Fraktur Tungkai Bawah disebut juga tulang Tibia Fibula (Levin & William, 1997).
Secara anatomis tungkai bawah dibagi tiga yaitu:
1. Fraktur tungkai bawah proksimal disebut juga fraktur plateau tibia.
2. Fraktur tungkai bawah media disebut fraktur shaft.
3. Fraktur tungkai bawah distal disebut fraktur pilon atau tibial plafond.
Melihat susunan anatomi tungkai bawah dengan permukaan medial tibia hanya
dilindungi jaringan subkutan periosteum yang melapisi tibia agak tipis terutama
bagian depan yang hanya dilapisi kulit sehingga tulang ini mudah patah dan susunan
frakturnya bergeser. Karena letaknya yang berada langsung di bawah kulit sering
memudahkan terjadinya fraktur terbuka. Fraktur tungkai bawah merupakan akibat
terbanyak dari kecelakaan lalu lintas. Tenaga rotasi dapat terjadi juga pada
olahragawan seperti saat bermain bola.

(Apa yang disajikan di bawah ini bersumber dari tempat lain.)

(** What the search returns: the first free slot met from [k] on, or no
    free slot among the [fuel + 1] slots inspected. *)
Lemma find_unused_spec fuel (m : gmap Z (option ptr)) k :
  in_int32 k ->
  match find_unused fuel m k with
  | Some k' =>
      exists d : nat, (d <= fuel)%nat /\ k' = int32 (k + Z.of_nat d) /\
        at_tag m k' = None /\
        forall i : nat, (i < d)%nat -> at_tag m (int32 (k + Z.of_nat i)) <> None
  | None =>
      forall i : nat, (i <= fuel)%nat -> at_tag m (int32 (k + Z.of_nat i)) <> None
  end.
Proof.
  revert k. induction fuel as [|fuel IH]; intros k Hk; simpl.
  - destruct (at_tag m k) eqn:E.
    + intros i Hi. assert (i = 0%nat) as -> by lia.
      rewrite Z.add_0_r, int32_id by assumption. congruence.
    + exists 0%nat. rewrite Z.add_0_r, int32_id by assumption.
      repeat split; auto; intros; lia.
  - destruct (at_tag m k) eqn:E.
    + specialize (IH (int32 (k + 1)) (int32_range _)).
      destruct (find_unused fuel m (int32 (k + 1))) as [k'|].
      * destruct IH as (d & Hd & -> & Hfree & Hocc).
        exists (S d). rewrite int32_add_l in *.
        replace (k + 1 + Z.of_nat d) with (k + Z.of_nat (S d)) in * by lia.
        repeat split; auto; [ lia | ].
        intros [|i] Hi.
        -- rewrite Z.add_0_r, int32_id by assumption. congruence.
        -- specialize (Hocc i ltac:(lia)). rewrite int32_add_l in Hocc.
           now replace (k + Z.of_nat (S i)) with (k + 1 + Z.of_nat i) by lia.
      * intros [|i] Hi.
        -- rewrite Z.add_0_r, int32_id by assumption. congruence.
        -- specialize (IH i ltac:(lia)). rewrite int32_add_l in IH.
           now replace (k + Z.of_nat (S i)) with (k + 1 + Z.of_nat i) by lia.
    + exists 0%nat. rewrite Z.add_0_r, int32_id by assumption.
      repeat split; auto; [ lia | intros; lia ].
Qed.

Lemma find_unused_free fuel (m : gmap Z (option ptr)) start k :
  find_unused fuel m start = Some k -> at_tag m k = None.
Proof.
  revert start. induction fuel as [|fuel IH]; intros start; cbn;
    destruct (at_tag m start) eqn:E; try discriminate;
    try (intros [= <-]; exact E).
  apply IH.
Qed.

(** Counting: a table whose [size + 1] slots from [k] on are all taken
    holds at least [2 ^ 32] keys. *)
Lemma occupied_run_size (m : gmap Z (option ptr)) k :
  (forall i : nat, (i <= size m)%nat ->
     at_tag m (int32 (k + Z.of_nat i)) <> None) ->
  2 ^ 32 <= Z.of_nat (size m).
Proof.
  intros Hocc. destruct (Z.le_gt_cases (2 ^ 32) (Z.of_nat (size m))) as [|Hlt];
    [ assumption | exfalso ].
  set (l := (fun i : nat => int32 (k + Z.of_nat i)) <$> seq 0 (S (size m))).
  assert (Hnd : NoDup l).
  { apply NoDup_fmap_2_strong; [ | apply NoDup_seq ].
    intros i j Hi Hj Heq.
    apply elem_of_seq in Hi, Hj.
    apply int32_inj_near in Heq; lia. }
  assert (Hsub : (list_to_set l : gset Z) ⊆ dom m).
  { intros x Hx. apply elem_of_list_to_set in Hx.
    apply list_elem_of_fmap in Hx as (i & -> & Hi).
    apply elem_of_seq in Hi. apply at_tag_None_dom, Hocc. lia. }
  apply subseteq_size in Hsub.
  rewrite size_list_to_set, size_dom in Hsub by exact Hnd.
  unfold l in Hsub. rewrite length_fmap, length_seq in Hsub. lia.
Qed.

(** The search, given as many increments as the table has keys, comes back
    empty-handed only from a table in which all [2 ^ 32] tags are taken:
    there the Go loop does not end. *)
Lemma find_unused_total (m : gmap Z (option ptr)) k t :
  in_int32 k -> in_int32 t -> at_tag m t = None ->
  is_Some (find_unused (size m) m k).
Proof.
  intros Hk Ht Hfree.
  pose proof (find_unused_spec (size m) m k Hk) as Hs.
  destruct (find_unused (size m) m k); [ eauto | exfalso ].
  pose proof (occupied_run_size m k Hs) as Hbig.
  destruct (int32_reach k t Ht) as (d & Hd & Hdt).
  apply (Hs d); [ lia | congruence ].
Qed.

(** *** The code after [error:] *)

Lemma fail_txn_twice e t : fail_txn e (fail_txn e t) = fail_txn e t.
Proof. reflexivity. Qed.

(** The loop over the table changes a transaction, if at all, by failing
    it. *)
Lemma fail_all_pointwise e entries (h : gmap ptr txn) q :
  (fail_all e entries h).1 !! q = h !! q \/
  (fail_all e entries h).1 !! q = fail_txn e <$> h !! q.
Proof.
  revert h. induction entries as [|[k [p|]] rest IH]; intros h; simpl; auto.
  destruct (IH (alter (fail_txn e) p h)) as [H|H]; rewrite H;
    destruct (decide (p = q)) as [->|Hne].
  - right. apply lookup_alter_eq.
  - left. now apply lookup_alter_ne.
  - right. rewrite lookup_alter_eq. now destruct (h !! q).
  - right. now rewrite lookup_alter_ne.
Qed.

Cedera biasanya terjadi akibat gaya angulasi
yang menyebabkan garis fraktur transversal atau miring kadang dengan fragmen
kominutif.
a. Fraktur Plateau Tibia
Menurut Schatzker dan Mc Broom, fraktur plateau tibia dibagi 6 tipe, yaitu:
I. Fraktur kondilus lateral, biasanya terdapat pada usia muda
II. Fraktur condylus dengan impresi
III. Fraktur impresi sentral plateau lateral tanpa fraktur condylus
IV. Fraktur plateau tibia medial
V. Fraktur bicondylar yang terdiri dari plateau condylus medial dan lateral,
VI. Fraktur kompleks yang menyebabkan terpisahnya metaphysis dengan
diaphysis tibia.
I II III
IV V VI
Bagian proximal tibia dengan korteks yang tipis mudah terkena cedera, terutama
pada orang dewasa berusia > 50 tahun dengan kondisi tulang yang osteoporotik.

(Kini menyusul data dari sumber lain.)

Definition ret {S A : Type} (a : A) : M S A := fun s => (inl a, s).

Definition throw {S A : Type} (message : string) : M S A :=
  fun s => (inr message, s).

Definition bind {S A B : Type} (c : M S A) (k : A -> M S B) : M S B :=
  fun s =>
    match c s with
    | (inl a, s') => k a s'
    | (inr e, s') => (inr e, s')
    end.

Definition modify {S : Type} (f : S -> S) : M S unit := fun s => (inl tt, f s).

Definition get_state {S : Type} : M S S := fun s => (inl s, s).

(** Reading a field of the object. *)
Definition gets {S A : Type} (f : S -> A) : M S A := fun s => (inl (f s), s).

(** [try { body } catch (error) { handler(error.message) }] *)
Definition try_catch {S A : Type} (body : M S A) (handler : string -> M S A)
  : M S A :=
  fun s =>
    match body s with
    | (inl a, s') => (inl a, s')
    | (inr e, s') => handler e s'
    end.

Declare Scope js_scope.
Delimit Scope js_scope with js.
Notation "x <- c ;; k" := (bind c (fun x => k))
  (at level 61, c at next level, right associativity) : js_scope.
Notation "c ;; k" := (bind c (fun _ => k))
  (at level 61, right associativity) : js_scope.
Open Scope js_scope.

(** [l.forEach(f)]; it stops at the first exception. *)
Fixpoint forEach {S A : Type} (f : A -> M S unit) (l : list A) : M S unit :=
  match l with
  | [] => ret tt
  | x :: rest => f x ;; forEach f rest
  end.

(** [l.forEach((x, index) => f)], counting from [i]. *)
Fixpoint forEachIndex {S A : Type} (f : A -> Z -> M S unit) (i : Z) (l : list A)
  : M S unit :=
  match l with
  | [] => ret tt
  | x :: rest => f x i ;; forEachIndex f (i + 1) rest
  end.

(** [l.some(f)]; it stops at the first element that satisfies [f]. *)
Fixpoint some {S A : Type} (f : A -> M S bool) (l : list A) : M S bool :=
  match l with
  | [] => ret false
  | x :: rest => b <- f x ;; if b then ret true else some f rest
  end.

(** A conditional statement without [else]. *)
Definition when {S : Type} (b : bool) (c : M S unit) : M S unit :=
  if b then c else ret tt.

(* ===================================================================== *)
(** ** class StructuredDataParser *)
(* ===================================================================== *)

Module StructuredDataParser.

Import Json.

(** The record [_processSchema] builds. *)
Record SchemaRecord : Type := {
  format : string;
  type : value;
  properties : list (string * value);
  schema_errors : list string;
  schema_warnings : list string
}.

(** The [results] object of [parse]; [formats], [validation] and [issues]
    are flattened into their fields.  [error] is absent until the
    handler of [parse] sets it. *)
Record Results : Type := {
  url : string;
  timestamp : string;
  status : string;
  error : option string;
  formats_jsonLd : list SchemaRecord;
  formats_microdata : list SchemaRecord;
  formats_rdfa : list SchemaRecord;
  schemas : list SchemaRecord;
  validation_errors : list string;
  validation_warnings : list string;
  recommendations : list string;
  score : Z;
  issues_critical : Z;
  issues_warnings : Z;
  issues_passed : Z
}.

(** Field updates. *)
Definition set_status (v : string) (r : Results) : Results :=
  Build_Results (url r) (timestamp r) v (error r) (formats_jsonLd r)
    (formats_microdata r) (formats_rdfa r) (schemas r) (validation_errors r)
    (validation_warnings r) (recommendations r) (score r) (issues_critical r)
    (issues_warnings r) (issues_passed r).

Definition set_error (v : option string) (r : Results) : Results :=
  Build_Results (url r) (timestamp r) (status r) v (formats_jsonLd r)
    (formats_microdata r) (formats_rdfa r) (schemas r) (validation_errors r)
    (validation_warnings r) (recommendations r) (score r) (issues_critical r)
    (issues_warnings r) (issues_passed r).

Definition set_formats_jsonLd (v : list SchemaRecord) (r : Results) : Results :=
  Build_Results (url r) (timestamp r) (status r) (error r) v
    (formats_microdata r) (formats_rdfa r) (schemas r) (validation_errors r)
    (validation_warnings r) (recommendations r) (score r) (issues_critical r)
    (issues_warnings r) (issues_passed r).
(** * BM25 search index of mcp-docs-server (src/utils/indexer.ts)

    A shallow embedding of the tokenizer, the Markdown field extraction,
    the inverted index ([IndexSearch.add]) and the ranked search
    ([IndexSearch.search], [IndexSearch.calculateBM25Score]).

    Conventions of the embedding.
    - A JavaScript string is a [string] of 8-bit characters read as code
      units 0..255 (ISO-8859-1); [toLowerCase] and the regular
      expression character classes are those of JavaScript on that range.
    - Counts, positions and lengths are [nat]; the slice bound [k] is a [Z].
    - The average document length and the rational part of the BM25
      formula are exact rationals ([Q]); the score, which needs a
      logarithm, is a real number ([R]).  Rounding of IEEE doubles is not
      modelled.
    - [Map<string, _>] is a [gmap string _]; the score accumulator of
      [search], whose iteration order is observable, is an association
      list in insertion order.
    - Methods of [IndexSearch] run in a state monad over the fields of the
      class, with [None] standing for a call that does not return (an
      exception or a loop that never ends). *)

From Stdlib Require Import Reals QArith Qreals Qminmax Lra Lqa Lia ZArith.
From Stdlib Require Import Ascii String List Bool Arith Sorted Permutation.
From stdpp Require Import gmap strings list fin_maps.
Import ListNotations.

Local Open Scope string_scope.
Local Open Scope list_scope.
Local Open Scope nat_scope.

#[local] Arguments String.append : simpl nomatch.

(** ** Characters and strings *)

Definition code (c : ascii) : nat := nat_of_ascii c.

Definition in_range (lo hi : nat) (c : ascii) : bool :=
  (lo <=? code c) && (code c <=? hi).

Definition is_upper (c : ascii) : bool := in_range 65 90 c.
Definition is_lower (c : ascii) : bool := in_range 97 122 c.
Definition is_digit (c : ascii) : bool := in_range 48 57 c.

(** [[A-Za-z0-9_]] *)
Definition is_word (c : ascii) : bool :=
  is_upper c || is_lower c || is_digit c || (code c =? 95).

(** [\s] on code units below 256 *)
Definition is_space (c : ascii) : bool :=
  in_range 9 13 c || (code c =? 32) || (code c =? 160).

(** the characters [.] does not match *)
Definition is_line_terminator (c : ascii) : bool :=
  (code c =? 10) || (code c =? 13).

Definition lower_char (c : ascii) : ascii :=
  if is_upper c || (in_range 192 222 c && negb (code c =? 215))
  then ascii_of_nat (code c + 32)
  else c.

(** [String.prototype.toLowerCase] *)
Fixpoint toLowerCase (s : string) : string :=
  match s with
  | EmptyString => EmptyString
  | String c s' => String (lower_char c) (toLowerCase s')
  end.

(** longest prefix whose characters satisfy [p], and the rest *)
Fixpoint span (p : ascii -> bool) (s : string) : string * string :=
  match s with
  | EmptyString => (EmptyString, EmptyString)
  | String c s' =>
      if p c then let '(a, b) := span p s' in (String c a, b)
      else (EmptyString, s)
  end.

(** [s.startsWith(t)] *)
Fixpoint starts_with (t s : string) : bool :=
  match t, s with
  | EmptyString, _ => true
  | String a t', String b s' => Ascii.eqb a b && starts_with t' s'
  | String _ _, EmptyString => false
  end.

Fixpoint drop (n : nat) (s : string) : string :=
  match n, s with
  | S n', String _ s' => drop n' s'
  | _, _ => s
  end.

(** [Array.prototype.includes] and [Set.prototype.has] on strings *)
Definition includes (l : list string) (x : string) : bool :=
  existsb (String.eqb x) l.

(** [Array.prototype.join] *)
Fixpoint join (sep : string) (l : list string) : string :=
  match l with
  | [] => EmptyString
  | [x] => x
  | x :: rest => x +:+ sep +:+ join sep rest
  end.

(** [s.split(c)] for a one-character separator *)
Fixpoint split_char (sep : ascii) (s : string) : list string :=
  match s with
  | EmptyString => [EmptyString]
  | String c s' =>
      if Ascii.eqb c sep then EmptyString :: split_char sep s'
      else match split_char sep s' with
           | p :: ps => String c p :: ps
           | [] => [String c EmptyString]
           end
  end.

Fixpoint contains_char (x : ascii) (s : string) : bool :=
  match s with
  | EmptyString => false
  | String c s' => Ascii.eqb c x || contains_char x s'
  end.

(** ** Regular expressions

    A regular expression is given by its matcher at one position:
    [match_at prev s] tries to match at the position whose preceding
    character is [prev] and whose remaining input is [s], and returns the
    whole match and capture group 1. *)

Record RegExpMatch := { m0 : string; m1 : option string }.

Record RegExp := { match_at : option ascii -> string -> option RegExpMatch }.

(** All matches of a global regular expression, left to right, the next
    search starting where the previous match ended ([lastIndex]).  [skip]
    counts the characters of the previous match still to pass.  A match of
    length zero would stall a [while (regex.exec(text))] loop; none of the
    expressions below has one ([TOKEN_RE_never_empty], [MD_HEADER_RE_never_empty]
    and so on). *)
Fixpoint scan (re : RegExp) (prev : option ascii) (s : string) (skip : nat)
  : list RegExpMatch :=
  match skip with
  | S k =>
      match s with
      | EmptyString => []
      | String c s' => scan re (Some c) s' k
      end
  | O =>
      match match_at re prev s with
      | Some m =>
          m :: match s with
               | EmptyString => []
               | String c s' => scan re (Some c) s' (String.length (m0 m) - 1)
               end
      | None =>
          match s with
          | EmptyString => []
          | String c s' => scan re (Some c) s' 0
          end
      end
  end.

(** [[A-Za-z0-9_]*(?:-[A-Za-z0-9_]+)*], greedy *)
Fixpoint token_rest (s : string) : string :=
  match s with
  | EmptyString => EmptyString
  | String c s' =>
      if is_word c then String c (token_rest s')
      else if Ascii.eqb c "-" then
        match s' with
        | String d _ => if is_word d then String c (token_rest s') else EmptyString
        | EmptyString => EmptyString
        end
      else EmptyString
  end.

(** [TOKEN_RE = /[A-Za-z0-9_]+(?:-[A-Za-z0-9_]+)*/g] *)
Definition TOKEN_RE : RegExp :=
  {| match_at := fun _ s =>
       match s with
       | String c s' =>
           if is_word c then Some {| m0 := String c (token_rest s'); m1 := None |}
           else None
       | EmptyString => None
       end |}.

(** the last character of [s] that is not a line terminator, with the
    text before it *)
Fixpoint last_non_lt (s : string) : option (string * ascii) :=
  match s with
  | EmptyString => None
  | String c s' =>
      match last_non_lt s' with
      | Some (pre, x) => Some (String c pre, x)
      | None => if is_line_terminator c then None else Some (EmptyString, c)
      end
  end.

Definition at_line_start (prev : option ascii) : bool :=
  match prev with
  | None => true
  | Some c => is_line_terminator c
  end.

(** [MD_HEADER_RE = /^#{1,6}\s+(.+)$/gm].  After the run of [#] (which
    must be the whole run, of length 1 to 6, since [\s] does not match
    [#]), [\s+] takes the whole run of white space and [(.+)] the rest of
    the line.  When the white space reaches the end of the input, [\s+]
    gives characters back until [(.+)] can take one that is not a line
    terminator. *)
Definition MD_HEADER_RE : RegExp :=
  {| match_at := fun prev s =>
       if at_line_start prev then
         let '(hs, r) := span (Ascii.eqb "#") s in
         if (1 <=? String.length hs) && (String.length hs <=? 6) then
           let '(w, r2) := span is_space r in
           match w with
           | EmptyString => None
           | String w0 wt =>
               let '(d, _) := span (fun c => negb (is_line_terminator c)) r2 in
               match d with
               | String _ _ => Some {| m0 := hs +:+ w +:+ d; m1 := Some d |}
               | EmptyString =>
                   match last_non_lt wt with
                   | Some (pre, x) =>
                       Some {| m0 := hs +:+ String w0 pre +:+ String x EmptyString;
                               m1 := Some (String x EmptyString) |}
                   | None => None
                   end
               end
           end
         else None
       else None |}.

Mekanisme trauma biasanya berupa trauma abduksi, atau pukulan langsung
pada bagian lateral tungkai dengan kaki terfiksasi pada permukaan tanah.
Trauma menekan lutut kearah valgus medial dan mendorong kondilus femur ke
plateau tibia lateralis. Tulang yang osteoporotik akan mengalami fraktur
sebelum ligament kolateral medial lutut robek. Permukaan sendi plateau tibia
lateralis akan terdesak ke kaudal dan lateral. Trauma membengkokkan,
memuntir atau trauma sumbu pada daerah plateau tibia dapat juga
menimbulkan berbagai fraktur plateau tibia, seperti fraktur sendi sentral
terdepresi. Lebih sering trauma menimbulkan kominutif, yang meluas ke
korteks metaphysis tibia. Satu atau kedua condylus bila terlibat disertai
hilangnya keharmonisan permukaan sendi tibia proximal.
Setiap fraktur plateau tibia harus memeriksa stabilitas ligament lutut dalam
posisi ekstensi penuh dan fleksi 15o-30o, sebab trauma didaerah tersebut
kemungkinan besar dapat mengakibatkan instabilitas sendi. Tujuan tindakan
terapi pada fraktur plateau tibia adalah mencapai gerakan penuh, aligmen dan
stabilitas sendi.
Secara klinik ditemukan nyeri lutut dank arena fraktur terjadi intraartikular
didapatkan hemartrosis. Hemartrosis yang besar, tegang, dan nyeri harus
diaspirasi dalam kondisi aseptik.
Semua fraktur yang tak ada pergeseran atau pergeseran kecil, diterapi secara
konservatif seperti imobilisasi dengan gip yang disebut “Long leg plester cast”.
Pada perpindahan fragmen atau fraktur kominutif permukaan sendi tibia dapat
dipikirkan penggunaan traksi. Pergeseran yang hebat pada setiap permukaan
sendi adalah indikasi untuk dilakukan operasi dan fiksasi interna.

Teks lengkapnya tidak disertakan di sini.